I was talking with a friend of mine who recently had a baby. We discuss about various personal things and more often it’s either about our babies or hubbies. We found something. Men are proud. Very very proud when they have a baby!
I still remember when I was pregnant, hubby took care of me and our unborn baby so well. But hubby didn’t seem as much excited as I was. Of course, he was all gaga about the pregnancy and even claimed that he should be the one to break the news, even to my parents. But about the baby, he talked nothing of.
During the following weeks, he accompanied me to all our prenatal appointments. He never missed one. We either fixed the appointments on weekends even if it’s more expensive, or he takes some time off and joins me to see the doctor. But he never joined me in guessing if it was a boy or a girl, in listing names for the baby, in window shopping baby clothes even though we had no plans to buy so early, in singing to the baby and even in waiting patiently in front of me to catch the baby’s movement every now and then. I often argued had a loving discussion with him about why he showed no interest in our baby. And he would say that he was just so excited as I was about the whole pregnancy but he cannot do much for the baby he has never seen or touched.

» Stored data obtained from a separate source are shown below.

(* ===== verification/Store.v ===== *)
(** * Persistence ([pkg/db/db.go], [pkg/db/consensus_store.go], [pkg/db/store.go])

    The store writes rounds, votes, validators and events through the
    statements of [Schema], prunes them by height, and loads rounds back. *)

From S2P Require Import Prelude GoNum GoText Deps Rounds Types Schema.
From Stdlib Require Import Ascii.
Local Open Scope Z_scope.

(** ** Database operations: a result and the tables left behind *)

(** A computation over a state [St] that can fail; the state survives an error. *)
Definition Op (St A : Type) : Type := St -> res A * St.
Definition DbOp : Type -> Type := Op Tables.

Section Op.
Context {St : Type}.

Definition db_bind {A B} (m : Op St A) (f : A -> Op St B) : Op St B := fun d =>
  match m d with
  | (Ok a, d') => f a d'
  | (Err e, d') => (Err e, d')
  | (Panic, d') => (Panic, d')
  end.
Definition db_ret {A} (a : A) : Op St A := fun d => (Ok a, d).
Definition db_lift {A} (r : res A) : Op St A := fun d => (r, d).

(** [if err != nil { return fmt.Errorf("ctx: %w", err) }] *)
Definition db_wrap {A} (ctx : string) (m : Op St A) : Op St A := fun d =>
  let '(r, d') := m d in (wrap_err ctx r, d').

(** [if err != nil { log }]: the error is dropped, a panic is not. *)
Definition db_log (m : Op St unit) : Op St unit := fun d =>
  match m d with (Err _, d') => (Ok tt, d') | r => r end.

Definition db_seq (m : Op St unit) (k : Op St unit) : Op St unit := db_bind m (fun _ => k).

Fixpoint db_for {A} (f : A -> Op St unit) (l : list A) : Op St unit :=
  match l with [] => db_ret tt | x :: l' => db_seq (f x) (db_for f l') end.
End Op.

(** One statement: on failure the tables are as before. *)
Definition exec (f : Tables -> res Tables) : DbOp unit := fun d =>
  match f d with Ok d' => (Ok tt, d') | Err e => (Err e, d) | Panic => (Panic, d) end.

(** [WithTx]: rolled back when the body fails or panics. *)
Definition WithTx (fn : DbOp unit) : DbOp unit := fun d =>
  match fn d with
  | (Ok tt, d') => (Ok tt, d')
  | (Err e, _) => (Err ("running tx body: " +:+ e), d)
  | (Panic, _) => (Panic, d)
  end.

(** ** Retention ([db.go]) *)

Record Config := mkConfig { DatabasePath : string; MaxRetainDays : Z; MaxRetainBlocks : Z }.

Definition Day : Z := 24 * Hour.

Definition computeCutoffHeight (config : Config) (now : Z) (d : Tables) : res Z :=
  let by_days :=
    if 0 <? MaxRetainDays config then
      match GetMinHeightAfterTime d (time_Add now (- (MaxRetainDays config * Day))) with
      | Some h => if 0 <? h then [h - 1] else []
      | None => []
      end
    else [] in
  let finish (cutoffs : list Z) : res Z :=
    match cutoffs with [] => Ok 0 | c :: cs => Ok (foldl (fun m c => if m <? c then c else m) c cs) end in
  if 0 <? MaxRetainBlocks config then
    match GetLatestHeight d with
    | Ok latest => finish (int64 (latest - MaxRetainBlocks config) :: by_days)
    | Err e => if bool_decide (e = ErrNoRows) then Ok 0 else Err ("failed to get latest height: " +:+ e)
    | Panic => Panic
    end
  else finish by_days.

Definition CleanupOldData (config : Config) (now : Z) : DbOp unit := fun d =>
  db_bind (db_lift (computeCutoffHeight config now d)) (fun cutoff =>
    if cutoff <=? 0 then db_ret tt
    else
      db_seq (db_wrap "failed to delete old consensus events" (exec (fun d => DeleteConsensusEventsOlderThan d cutoff)))
     (db_seq (db_wrap "failed to delete old votes" (exec (fun d => DeleteVotesOlderThan d cutoff)))
     (db_seq (db_wrap "failed to delete old validator snapshots" (exec (fun d => DeleteValidatorSnapshotsOlderThan d cutoff)))
     (db_seq (db_wrap "failed to delete old rounds" (exec (fun d => DeleteRoundsOlderThan d cutoff)))
             (db_wrap "failed to delete old heights" (exec (fun d => DeleteHeightsOlderThan d cutoff))))))) d.

(** ** [ConsensusStore] *)

Section ConsensusStore.
Context `{B : Butils} `{C : Comet}.

(** The votes of a round as the two nested map loops visit them. *)
Definition round_votes (rd : RoundData) : list (string * Z * BlockID) :=
  p ← map_to_list (Votes rd); (fun q => (p.1, q.1, q.2)) <$> map_to_list p.2.

Definition vote_row (now : Z) (blockID : BlockID) : VoteRow :=
  mkVoteRow (if BlockID_IsZero blockID then None else Some (HexBytes_String (bid_Hash blockID))) None (Some now).
(** One write, by whoever holds the lock, changes the record of writes only. *)
Lemma write_fields s written w :
  let w' := writeSubscribeLocked s written w in
  ws_conn w' = ws_conn w /\ ws_dials w' = ws_dials w /\ ws_lock w' = ws_lock w /\ ws_subs w' = ws_subs w /\
  ws_subIDNonce w' = ws_subIDNonce w /\ ws_waiting w' = ws_waiting w /\ ws_delivered w' = ws_delivered w /\
  ws_stopped w' = ws_stopped w /\
  (ws_conn w = None -> w' = w) /\ (forall c x, tried w c x -> tried w' c x) /\ (forall c, ws_conn w = Some c -> tried w' c s).
Proof.
  unfold writeSubscribeLocked, tried. destruct (ws_conn w) as [c|] eqn:E; [|by split_and!].
  destruct written; cbn; rewrite ?E; split_and!; try done; intros;
    rewrite ?elem_of_app, ?list_elem_of_singleton; naive_solver.
Qed.

Lemma register_ok w events mb : ws_ok w -> ws_ok (subscribe_register events mb w).
Proof.
  intros [Hk Hf Hn Hu Hw Hl Hs Hle]. unfold subscribe_register. remember (ws_subIDNonce w + 1) as id eqn:Eid.
  assert (Hnew : id ∉ (ws_subs w).*1).
  { intros Hin. apply list_elem_of_fmap in Hin as ([i s] & -> & Hin). apply Hf in Hin. cbn in *. lia. }
  split; cbn.
  - intros i s [Hin|[= -> ->]%list_elem_of_singleton]%elem_of_app; [by apply Hk|done].
  - intros i s [Hin|[= -> ->]%list_elem_of_singleton]%elem_of_app; [apply Hf in Hin; lia|lia].
  - lia.
  - rewrite fmap_app. apply NoDup_app. split_and!; [done| |repeat constructor; set_solver].
    intros i Hi ->%list_elem_of_singleton. done.
  - unfold registered; cbn. intros s [Hin| ->%list_elem_of_singleton]%elem_of_app; [|set_solver].
    apply Hw in Hin. unfold registered in Hin. set_solver.
  - unfold lock_ok in *. cbn. destruct (ws_lock w); [done|set_solver|done..].
  - unfold registered; cbn. intros c s Hc [Hin|[= Hid ->]%list_elem_of_singleton]%elem_of_app Hnw; [|set_solver].
    apply Hs; [done|exact Hin|set_solver].
  - unfold to_replay in *. cbn. rewrite length_app. lia.
Qed.

Lemma write_ok w s written : ws_ok w -> ws_lock w = BySubscribe s -> ws_ok (subscribe_write s written w).
Proof.
  intros [Hk Hf Hn Hu Hw Hl Hs Hle] Hlock. unfold subscribe_write.
  set (w0 := mkWS _ _ _ _ _ _ _ _ _ _).
  destruct (write_fields s written w0) as (E1 & _ & E2 & E3 & E4 & E5 & _ & _ & _ & Ht & Hnew).
  split; unfold registered, lock_ok, to_replay; rewrite ?E1, ?E2, ?E3, ?E4, ?E5; cbn; try done.
  - intros x [_ Hx]%list_elem_of_filter. by apply Hw.
  - intros c x Hc Hr Hnw. left. destruct (decide (x = s)) as [->|Hne]; [by apply Hnew|]. apply Ht.
    assert (Hnx : x ∉ ws_waiting w) by (intros Hx; apply Hnw; by apply list_elem_of_filter).
    destruct (Hs c x Hc Hr Hnx) as [H|H]; [exact H|]. unfold to_replay in H. rewrite Hlock in H. by apply not_elem_of_nil in H.
  - lia.
Qed.

Lemma connected_ok w : ws_ok w -> ws_ok (reset_connected w).
Proof.
  intros [Hk Hf Hn Hu Hw Hl Hs Hle]. split; cbn; try done; try by eexists.
  - intros c s _ Hr _. right. unfold to_replay; cbn. apply list_elem_of_fmap. by exists (sub_id s, s).
  - unfold to_replay; cbn. by rewrite length_fmap.
Qed.

Lemma replay_ok w s rest written : ws_ok w -> ws_lock w = ByReplay (s :: rest) -> ws_ok (replay_write s rest written w).
Proof.
  intros [Hk Hf Hn Hu Hw Hl Hs Hle] Hlock. unfold replay_write. set (w0 := with_lock _ w).
  destruct (write_fields s written w0) as (E1 & _ & E2 & E3 & E4 & E5 & _ & _ & _ & Ht & Hnew).
  split; unfold registered, lock_ok, to_replay; rewrite ?E1, ?E2, ?E3, ?E4, ?E5; cbn; try done.
  - unfold lock_ok in Hl. by rewrite Hlock in Hl.
  - intros c x Hc Hr Hnw. destruct (Hs c x Hc Hr Hnw) as [H|H]; [left; by apply Ht|].
    unfold to_replay in H. rewrite Hlock in H. apply elem_of_cons in H as [->|H]; [left; by apply Hnew|by right].
  - unfold to_replay in Hle. rewrite Hlock in Hle. cbn in Hle. lia.
Qed.

Lemma unlock_ok w : ws_ok w -> ws_lock w = ByReplay [] \/ ws_lock w = ByReset -> ws_ok (reset_unlock w).
Proof.
  intros [Hk Hf Hn Hu Hw Hl Hs Hle] Hlock. split; try done; [|unfold to_replay; cbn; lia]. intros c x Hc Hr Hnw.
  destruct (Hs c x Hc Hr Hnw) as [H|H]; [by left|]. unfold to_replay in H.
  destruct Hlock as [E|E]; rewrite E in H; by apply not_elem_of_nil in H.
Qed.

Lemma ws_step_ok w w' : ws_ok w -> ws_step w w' -> ws_ok w'.
Proof.
  intros Hok Hst. destruct Hst as [w events mb|w s Hl Hin|w s written Hl|w Hl|w Hl|w s l written Hl|w Hl|w Hl Hst|w f c Hc|w|w Hl Hst].
  - by apply register_ok.
  - destruct Hok as [? ? ? ? ? ? Hs ?]. split; try done; [|unfold to_replay; cbn; lia]. intros c x Hc Hr Hnw.
    destruct (Hs c x Hc Hr Hnw) as [H|H]; [by left|]. unfold to_replay in H. rewrite Hl in H. by apply not_elem_of_nil in H.
  - by apply write_ok.
  - destruct Hok; split; try done. unfold to_replay; cbn; lia.
  - by apply connected_ok.
  - by apply replay_ok.
  - apply unlock_ok; auto.
  - apply unlock_ok; auto.
  - unfold on_frame. repeat case_match; try done. by destruct Hok; split.
  - by destruct Hok; split.
  - destruct Hok as [? ? ? ? ? Hlk ? ?]. split; try done. unfold lock_ok. cbn. by rewrite Hl.
Qed.

Lemma reachable_ws_ok w : ws_reachable w -> ws_ok w.
Proof. apply rtc_invariant; [apply ws_step_ok|apply init_ok]. Qed.

(** C29: no subscription is lost over reconnects: whenever a connection is in use,
    every subscription whose [Subscribe] has returned has been written on that very
    connection, or its [WriteJSON] failed on it, or the reconnect that still holds
    the lock has it left to write; so once the lock is free, and unless a write
    failed, it has been sent.  This holds however registrations, writes that take
    their time or fail, reconnects and frames interleave. *)
Theorem no_lost_subscription w c s
    (Hr : ws_reachable w) (Hc : ws_conn w = Some c)
    (Hs : registered w s) (Hret : s ∉ ws_waiting w) :
  (((c, s) ∈ ws_sent w \/ (c, s) ∈ ws_failed w) \/ exists rest, ws_lock w = ByReplay rest /\ s ∈ rest) /\
  (ws_lock w = Free -> (c, s) ∉ ws_failed w -> (c, s) ∈ ws_sent w).
Proof.
  pose proof (reachable_ws_ok w Hr) as Hok.
  destruct (ok_sent _ Hok c s Hc Hs Hret) as [H|H]; unfold tried, to_replay in H.
  - split; [by left|]. intros _ Hf. by destruct H.
  - destruct (ws_lock w) as [| | |l] eqn:El; try (by apply not_elem_of_nil in H). split; [right; by exists l|done].
Qed.

Lemma get_sub_spec subs id s : NoDup subs.*1 -> get_sub subs id = Some s <-> (id, s) ∈ subs.
Proof.
  induction subs as [|[k x] subs IH]; intros Hnd; cbn; [set_solver|].
  inversion Hnd as [|? ? Hn Hnd']; subst. destruct (Z.eqb_spec k id) as [->|Hne].
  - split; [intros [= ->]; by left|]. intros [[= ->]|Hin]%elem_of_cons; [done|].
    exfalso. apply Hn. apply list_elem_of_fmap. by exists (id, s).
  - rewrite IH by done. rewrite elem_of_cons. split; [by right|]. by intros [[= -> ->]|?].
Qed.
(* ===== verification/Crawler.v ===== *)
(** * The crawler and the refreshers ([pkg/crawler], [pkg/refresher])

    The crawler drains a mailbox of URLs, fetches each at most once per rescan
    interval, records what it learns and queues the peers it finds.  Its probes run
    concurrently: a probe is a list of atomic actions on the shared state.  A
    refresher calls its function once and then on every tick. *)

From S2P Require Import Prelude GoNum GoText GoTime Deps Types Rounds MetricTypes State.
Local Open Scope Z_scope.

(** ** [Refresher.Run] *)

Section Refresher.
Context {St : Type} (refresh : St -> St).

(** What the [select] sees: a tick, or the closed stop channel. *)
Inductive refresher_event := Tick | StopClosed.

Fixpoint refresher_loop (events : list refresher_event) (st : St) : St :=
  match events with
  | [] => st
  | StopClosed :: _ => st
  | Tick :: events' => refresher_loop events' (refresh st)
  end.

Definition Refresher_Run (interval : Z) (events : list refresher_event) (st : St) : St :=
  let st := refresh st in
  if interval <=? 0 then st else refresher_loop events st.

Fixpoint ticks_before_stop (events : list refresher_event) : nat :=
  match events with Tick :: events' => S (ticks_before_stop events') | _ => O end.

Lemma refresher_loop_iter events st :
  refresher_loop events st = Nat.iter (ticks_before_stop events) refresh st.
Proof.
  revert st. induction events as [|[|] events IH]; intros st; [done| |done].
  cbn [refresher_loop ticks_before_stop]. by rewrite IH, <-Nat.iter_succ_r.
Qed.

(** A refresher calls its function once at the start and once per tick before
    the stop channel closes; with a non-positive interval it calls it exactly once. *)
Theorem Refresher_Run_calls interval events st :
  Refresher_Run interval events st =
  Nat.iter (S (if interval <=? 0 then 0 else ticks_before_stop events)) refresh st.
Proof.
  unfold Refresher_Run. destruct (interval <=? 0); [done|]. by rewrite refresher_loop_iter, <-Nat.iter_succ_r.
Qed.
End Refresher.

(** ** The crawler *)

Definition rescanInterval : Z := 15 * Second.

(** The mailbox of [butils], with a capacity of its own. *)
Class Mailbox := {
  mailbox : Type;
  mb_new : mailbox;
  mb_deliver : mailbox -> string -> mailbox;
  mb_retrieve_all : mailbox -> list string * mailbox;
}.
(** ** The websocket consumer and the cleanup routine *)

(** One notification: [events] with the clock readings of the builder's observers. *)
Definition on_events (clock : TMEventData -> Z) (events : list (TMEventData * (Z * Z))) (a : App) : res App :=
  s ← AddCometBFTEvents (a_State a) (fst <$> events);
  let a := with_State (fun _ => s) a in
  let a := with_Builder (ObserveEvents (a_Builder a) events) a in
  store ← (match events with
           | [] => Ok (a_Store a)
           | _ => log_store (storer_StoreCometBFTEvents clock (fst <$> events) (a_Store a))
           end);
  Ok (draw (with_Store store a)).

Definition cleanup (now : Z) (a : App) : res App :=
  store ← log_store (storer_CleanupOldData now (a_Store a)); Ok (with_Store store a).

(** A batch of the mailbox: the clock of the store and the events. *)
Definition batch : Type := ((TMEventData -> Z) * list (TMEventData * (Z * Z)))%type.

(** [SubscribeCometBFT]: what the [select] sees, batch after batch until the stop
    channel is closed ([None]). *)
Fixpoint SubscribeCometBFT (selects : list (option batch)) (a : App) : res App :=
  match selects with
  | [] | None :: _ => Ok a
  | Some (clock, events) :: selects' => a ← on_events clock events a; SubscribeCometBFT selects' a
  end.

(** The names it subscribes to. *)
Definition subscribed_events : list string := ["Vote"; "NewRound"; "NewRoundStep"].

(** [databaseCleanupRoutine]: once at the start, then on every tick ([Some], with
    the clock) until the stop channel is closed. *)
Fixpoint cleanup_loop (selects : list (option Z)) (a : App) : res App :=
  match selects with
  | [] | None :: _ => Ok a
  | Some now :: selects' => a ← cleanup now a; cleanup_loop selects' a
  end.
Definition databaseCleanupRoutine (now : Z) (selects : list (option Z)) (a : App) : res App :=
  a ← cleanup now a; cleanup_loop selects a.

Definition toggle_pause (a : App) : App :=
  mkApp (a_State a) (a_Store a) (a_Builder a) (negb (a_IsPaused a)) (a_draws a).

(** ** Runs *)

(** What Go's types guarantee of the data that arrives: 32-bit rounds and vote types. *)
Definition event_typed (e : TMEventData) : Prop :=
  match e with
  | EventDataNewRound _ round _ => is_int32 round
  | EventDataVote (Some v) => is_int32 (v_Round v) /\ is_int32 (v_Type v)
  | _ => True
  end.
Definition fetcher_typed (f : Fetcher) : Prop :=
  forall c, fetch_ConsensusState f = Ok (Some c) -> is_int32 (rs_Round c).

He said “as a woman, you might have felt like a mother as soon as you knew about the pregnancy but as a man, I will become a father only when I hold the baby in my hands”. Makes sense alright!
And he was right. The moment the baby was born, he was a father. That too a good father. He loved the baby very much and he could carry him around. But he couldn’t make him sleep. He couldn’t bath him. He couldn’t feed him well. That said, dads cannot do much of ‘caregiving’. But it is their pride that amazes me.
The way he handles his child’s ego is amazing. He is a great friend and he doesn’t want to restrict him. As long as he is safe, it’s a green signal. He participates actively in my positive speaking program and teaches his son. There must be some reason why Pappu always prefers dad over mom, right?
There were some of these days when I made a mistake regarding Pappu. I had never seen hubby as furious as he was those days. Rather than feeling hurt or angry that he was mad at me, I felt warm, smiled, and at the same time had tears in my eyes.